Hydroxyapatite(HA) has been reported to have a good affinity for cancellous bone with high osteoblastic activity, binding directly to such bone. However, little work has been done concerning the strength of binding to cortical bone with a low cellular activity. Bio-artificial bone with a high osteogenetic capacity can be produced by combining cultured bone tissue with an artificial bone material. We examined this bio-artificial bone for its osteogenetic capacity around the bone tissue to evaluate whether the bone is applicable to osteogenetic treatment. Bone marrow cells were collected from the femurs of 7-week-old male Fischer rats, placed into two T75 flasks, and incubated in standard medium. After 2 weeks in primary culture, the cells were seeded on a porous hydroxyapatite block, and incubated in an osteogenic medium prepared by adding 10 nM dexamethasone, ascorbic acid and b-glycerophosphate. to the standard medium. Two weeks later, cultured HA constructs were implanted onto the cortical bone of the femur. At four or eight weeks after implantation, the femur was removed and radiographically and histologically examined for osteogenesis.
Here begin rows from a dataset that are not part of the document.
(** [generate_summary(model, transcript)] *)
Definition generate_summary (model transcript : str) : M AnalysisResult :=
  let prompt := summary_prompt transcript in
  r <- timed_generate_content model prompt ;;
  let (response, processing_time) := r in
  let summary_text := g_text response in
  ret {| res_data := SummaryData summary_text (List.length (split_ws summary_text));
         res_text := summary_text;
         res_time := processing_time;
         res_tokens := tokens_of response |}.

(** The test of the parsing loop of [extract_action_items]:
    [line and (line[0].isdigit() or line.startswith('-') or line.startswith('*'))] *)
Definition is_action_item (isdigit : char -> bool) (line : str) : bool :=
  match line with
  | [] => false
  | c :: _ => isdigit c || startswith line (lit "-") || startswith line (lit "*")
  end.

(** The parsing loop of [extract_action_items]. *)
Definition parse_action_items (isdigit : char -> bool) (items_text : str) : list str :=
  fold_left
    (fun items line =>
       let line := strip line in
       if is_action_item isdigit line then items ++ [line] else items)
    (split newline items_text) [].

(** The prompt of [extract_action_items]. *)
Definition action_items_prompt (transcript : str) : str :=
  lit "Analyze the following conversation and extract all action items, tasks, and to-dos mentioned.
For each action item, provide:
- The action/task description
- Priority level (high/medium/low)
- Who it's assigned to (if mentioned)

Format as a numbered list.

Transcript:
" ++ transcript ++ lit "

Action Items:".

(** [extract_action_items(model, transcript)] *)
Definition extract_action_items (model transcript : str) : M AnalysisResult :=
  let prompt := action_items_prompt transcript in
  r <- timed_generate_content model prompt ;;
  let (response, processing_time) := r in
  env <- ask ;;
  let items_text := g_text response in
  let items := parse_action_items (unicode_isdigit env) items_text in
  ret {| res_data := ActionItemsData items (List.length items);
         res_text := items_text;
         res_time := processing_time;
         res_tokens := tokens_of response |}.

(** The parsing loop of [extract_key_points]. *)
Definition parse_key_points (key_points_text : str) : list str :=
  fold_left
    (fun points line =>
       let line := strip line in
       if truthy line
          && (startswith line (lit "-") || startswith line (lit "*")
              || startswith line [bullet])
       then points ++ [line] else points)
    (split newline key_points_text) [].

(** The prompt of [extract_key_points]. *)
Definition key_points_prompt (transcript : str) : str :=
  lit "Analyze the following conversation and identify the most important key points and highlights.
Focus on:
- Main topics discussed
- Important decisions or conclusions
- Notable quotes or statements
- Critical information shared

Format as a bulleted list (5-10 key points).

Transcript:
" ++ transcript ++ lit "

Key Points:".

(** [extract_key_points(model, transcript)] *)
Definition extract_key_points (model transcript : str) : M AnalysisResult :=
  let prompt := key_points_prompt transcript in
  r <- timed_generate_content model prompt ;;
  let (response, processing_time) := r in
  let key_points_text := g_text response in
  let points := parse_key_points key_points_text in
  ret {| res_data := KeyPointsData points (List.length points);
         res_text := key_points_text;
         res_time := processing_time;
         res_tokens := tokens_of response |}.
(** * The S3 client binding of aws-crt-python ([awscrt/s3_client.py])

    A shallow embedding of the Python adapter ([S3Client], [S3Request]) over
    an explicit store of Python objects, with the callbacks the adapter
    hands to the native layer, and a model of the part scheduler of the
    native transfer core. *)

From Stdlib Require Import ZArith Lia Ascii.
From Stdlib Require Import Floats.SpecFloat.
From Equations Require Import Equations.
From stdpp Require Import gmap strings list.

Local Open Scope string_scope.
Local Open Scope Z_scope.

(** ** Python values *)

(** The classes the adapter tests its arguments against with [isinstance]. *)
Inductive pyclass :=
| ClientBootstrap
| AwsCredentialsProvider
| TlsConnectionOptions
| HttpRequest
| S3ClientClass
| S3RequestClass
| OtherClass (name : string).

Global Instance pyclass_eq_dec : EqDecision pyclass.
Proof. solve_decision. Defined.

(** [class AwsS3RequestType(IntEnum)]: DEFAULT = 0, GET_OBJECT = 1,
    PUT_OBJECT = 2. *)
Inductive AwsS3RequestType := DEFAULT | GET_OBJECT | PUT_OBJECT.

Definition AwsS3RequestType_value (t : AwsS3RequestType) : Z :=
  match t with DEFAULT => 0 | GET_OBJECT => 1 | PUT_OBJECT => 2 end.

(** A Python value.  Objects are known by identity (their address in the
    store); [PyFunc] stands for functions, lambdas and bound methods, which
    are callable and always true in a boolean context.  [PyCallable] is an
    instance of a class that defines [__call__]: it is callable, and its
    truth value [truth] is what its [__bool__] or [__len__] makes it, which
    may be false. *)
Inductive pyval :=
| PyNone
| PyBool (b : bool)
| PyInt (z : Z)
| PyFloat (f : spec_float)
| PyStr (s : string)
| PyEnum (t : AwsS3RequestType)
| PyObj (cls : pyclass) (addr : nat)
| PyFunc (addr : nat)
| PyCallable (addr : nat) (truth : bool).

(** The builtin types and classes on the right of an [isinstance]. *)
Inductive pytype := TInt | TFloat | TStr | TClass (c : pyclass).

(** [isinstance(v, t)]: [bool] and [IntEnum] members are instances of [int]. *)
Definition isinstance (v : pyval) (t : pytype) : bool :=
  match t, v with
  | TInt, PyInt _ => true
  | TInt, PyBool _ => true
  | TInt, PyEnum _ => true
  | TFloat, PyFloat _ => true
  | TStr, PyStr _ => true
  | TClass c, PyObj c' _ => bool_decide (c = c')
  | _, _ => false
  end.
The bio-artificial bone of HA impregnated with cultured marrow cells bound firmly to the femoral cortex both radiographically and histologically, and calcification indicating new bone formation was observed around the HA. The use of this bio-artificial bone makes it possible to perforin osteogenetic treatment without damage to autogenous bone, avoiding pain at the site of bone collection and deformity of the pelvis, and reducing the burden on the patient.